■ ACTIVITY: The answer must consist of each line of the records below that contains the string "encodings".

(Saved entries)
++++++++
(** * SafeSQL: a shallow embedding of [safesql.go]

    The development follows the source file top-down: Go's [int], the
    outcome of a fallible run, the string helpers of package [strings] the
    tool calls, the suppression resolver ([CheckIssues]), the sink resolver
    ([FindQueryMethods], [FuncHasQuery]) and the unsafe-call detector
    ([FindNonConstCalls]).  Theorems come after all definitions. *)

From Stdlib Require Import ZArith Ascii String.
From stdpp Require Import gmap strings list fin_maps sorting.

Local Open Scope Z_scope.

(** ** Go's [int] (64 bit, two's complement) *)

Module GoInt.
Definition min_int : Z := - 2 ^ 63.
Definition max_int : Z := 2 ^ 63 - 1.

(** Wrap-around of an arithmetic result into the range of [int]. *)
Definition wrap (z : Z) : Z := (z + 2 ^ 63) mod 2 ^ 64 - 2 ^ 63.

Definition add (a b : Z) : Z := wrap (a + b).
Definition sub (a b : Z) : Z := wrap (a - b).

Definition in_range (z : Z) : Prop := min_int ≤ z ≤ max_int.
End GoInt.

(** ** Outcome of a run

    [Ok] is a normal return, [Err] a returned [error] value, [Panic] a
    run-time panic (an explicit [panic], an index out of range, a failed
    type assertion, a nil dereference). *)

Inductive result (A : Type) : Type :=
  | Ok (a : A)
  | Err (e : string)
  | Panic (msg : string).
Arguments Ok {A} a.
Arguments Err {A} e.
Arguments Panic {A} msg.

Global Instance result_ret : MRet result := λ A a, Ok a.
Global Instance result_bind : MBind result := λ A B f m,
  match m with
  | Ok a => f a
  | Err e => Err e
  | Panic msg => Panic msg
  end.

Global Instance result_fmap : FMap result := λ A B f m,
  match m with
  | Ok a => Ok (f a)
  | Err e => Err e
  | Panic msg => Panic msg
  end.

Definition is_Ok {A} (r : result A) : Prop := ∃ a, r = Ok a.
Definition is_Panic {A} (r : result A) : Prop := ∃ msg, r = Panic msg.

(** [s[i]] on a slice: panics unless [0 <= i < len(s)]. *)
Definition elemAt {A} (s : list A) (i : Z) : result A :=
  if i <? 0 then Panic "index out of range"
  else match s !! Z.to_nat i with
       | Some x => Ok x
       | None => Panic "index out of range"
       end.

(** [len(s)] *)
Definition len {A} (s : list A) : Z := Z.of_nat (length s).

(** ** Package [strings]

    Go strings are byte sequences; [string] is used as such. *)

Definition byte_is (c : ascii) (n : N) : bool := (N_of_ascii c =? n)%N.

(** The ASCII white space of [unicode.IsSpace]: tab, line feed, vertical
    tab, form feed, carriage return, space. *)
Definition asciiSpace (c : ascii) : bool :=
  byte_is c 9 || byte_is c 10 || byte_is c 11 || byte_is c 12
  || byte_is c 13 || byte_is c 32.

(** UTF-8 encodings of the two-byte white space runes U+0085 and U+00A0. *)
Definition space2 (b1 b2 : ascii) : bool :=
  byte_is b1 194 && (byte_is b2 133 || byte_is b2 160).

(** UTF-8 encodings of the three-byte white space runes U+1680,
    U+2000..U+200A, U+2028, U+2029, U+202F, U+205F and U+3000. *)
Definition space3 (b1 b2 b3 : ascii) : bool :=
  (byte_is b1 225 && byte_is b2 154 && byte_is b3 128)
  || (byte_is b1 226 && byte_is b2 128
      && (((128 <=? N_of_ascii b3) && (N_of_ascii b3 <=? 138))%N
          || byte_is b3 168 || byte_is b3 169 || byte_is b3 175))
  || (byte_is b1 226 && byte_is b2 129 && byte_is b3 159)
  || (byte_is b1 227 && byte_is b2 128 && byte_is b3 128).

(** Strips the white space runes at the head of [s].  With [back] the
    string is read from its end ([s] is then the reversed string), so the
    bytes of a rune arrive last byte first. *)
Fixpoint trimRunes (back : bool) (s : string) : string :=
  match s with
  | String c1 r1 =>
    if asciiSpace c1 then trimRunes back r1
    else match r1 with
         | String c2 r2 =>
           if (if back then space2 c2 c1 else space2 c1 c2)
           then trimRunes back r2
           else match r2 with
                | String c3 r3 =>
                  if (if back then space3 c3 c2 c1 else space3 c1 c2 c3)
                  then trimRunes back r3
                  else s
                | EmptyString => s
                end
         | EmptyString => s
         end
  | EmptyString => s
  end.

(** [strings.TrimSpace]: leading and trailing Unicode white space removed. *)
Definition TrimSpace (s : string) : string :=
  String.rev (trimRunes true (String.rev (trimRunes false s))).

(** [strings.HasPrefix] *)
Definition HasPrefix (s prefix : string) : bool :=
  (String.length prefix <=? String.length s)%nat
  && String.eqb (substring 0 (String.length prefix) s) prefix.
++++++++
■ TASK RESULT:
(** UTF-8 encodings of the two-byte white space runes U+0085 and U+00A0. *)
(** UTF-8 encodings of the three-byte white space runes U+1680,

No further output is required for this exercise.